Cautionnement pour les dépens

[13]            Les défendeurs sollicitent un cautionnement pour les dépens en se fondant sur le fait que la demanderesse est une société américaine, de sorte qu'elle est assujettie à l'alinéa 416(1)a) des Règles en sa qualité de demanderesse résidant habituellement hors du Canada, la Cour possédant donc le pouvoir discrétionnaire voulu pour accorder un cautionnement pour les dépens. Le montant du cautionnement pour les dépens accordé aux défendeurs collectivement sera de 100 000 $US, payable en deux versements. Le premier versement devra être effectué dans un délai de 45 jours et s'appliquera jusqu'à la fin des interrogatoires préalables, y compris les réponses données par suite des engagements qui auront été pris. Le deuxième versement, d'un montant de 65 000 $US, sera effectué lorsque l'on demandera la tenue de la conférence préparatoire.

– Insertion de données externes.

Definition vless (node : Node) : EmitResult :=
  match authentication node with
  | AuthUuid uuid =>
      Ok ("vless", [("uuid", JString uuid)]
        ++ match config node with
           | CVlessReality cfg =>
               opt_field "flow" JString (vless_flow cfg)
               ++ opt_field "packet_encoding" (λ pe, JString (singbox_pe pe)) (vless_packet_encoding cfg)
           | _ => []
           end
        ++ tls_fields node ++ transport_fields node)
  | _ => Err (EMissingField "vless uuid")
  end.

Definition mbps (bps : N) : Json := number (bps / 1000000).

Definition obfs_object (o : Obfuscation) : Json :=
  object ([("type", JString (obfs_kind o))] ++ opt_field "password" JString (obfs_password o)).

Definition hysteria2 (node : Node) : EmitResult :=
  match authentication node with
  | AuthPassword password =>
      match config node with
      | CHysteria2 cfg =>
          Ok ("hysteria2", [("password", JString password)] ++ tls_fields node
            ++ opt_field "up_mbps" mbps (c ← congestion node; cc_up_bps c)
            ++ opt_field "down_mbps" mbps (c ← congestion node; cc_down_bps c)
            ++ opt_field "server_ports" JString (hy2_ports cfg)
            ++ duration_field "hop_interval" (hy2_hop_interval cfg)
            ++ opt_field "obfs" obfs_object (obfuscation node)
            ++ opt_field "fast_open" JBool (hy2_fast_open cfg) ++ opt_field "lazy" JBool (hy2_lazy cfg))
      | _ => Err (EMissingField "hysteria2 config")
      end
  | _ => Err (EMissingField "hysteria2 password")
  end.

Definition relay_mode_str (m : UdpRelayMode) : string := match m with UrmNative => "native" | UrmQuic => "quic" end.

Definition tuic_v5 (node : Node) : EmitResult :=
  match authentication node with
  | AuthUuidPassword uuid password =>
      match config node with
      | CTuicV5 cfg =>
          Ok ("tuic", [("uuid", JString uuid); ("password", JString password)] ++ tls_fields node
            ++ opt_field "congestion_control" (λ c, JString (controller_name (cc_controller c))) (congestion node)
            ++ opt_field "udp_relay_mode" (λ m, JString (relay_mode_str m)) (tuic_udp_relay_mode cfg)
            ++ opt_field "zero_rtt_handshake" JBool (tuic_zero_rtt_handshake cfg)
            ++ duration_field "heartbeat" (tuic_heartbeat cfg))
      | _ => Err (EMissingField "tuic v5 config")
      end
  | _ => Err (EMissingField "tuic v5 uuid+password")
  end.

[14]            Compte tenu des circonstances dans leur ensemble, les frais de la présente requête suivront l'issue de la cause. Je prends cette décision en reconnaissant que la demanderesse a eu gain de cause lorsqu'il s'est agi d'obtenir une garantie qui était généralement conforme à la preuve qu'elle avait soumise et que les défendeurs ont réussi à obtenir un montant élevé au titre du cautionnement pour les dépens.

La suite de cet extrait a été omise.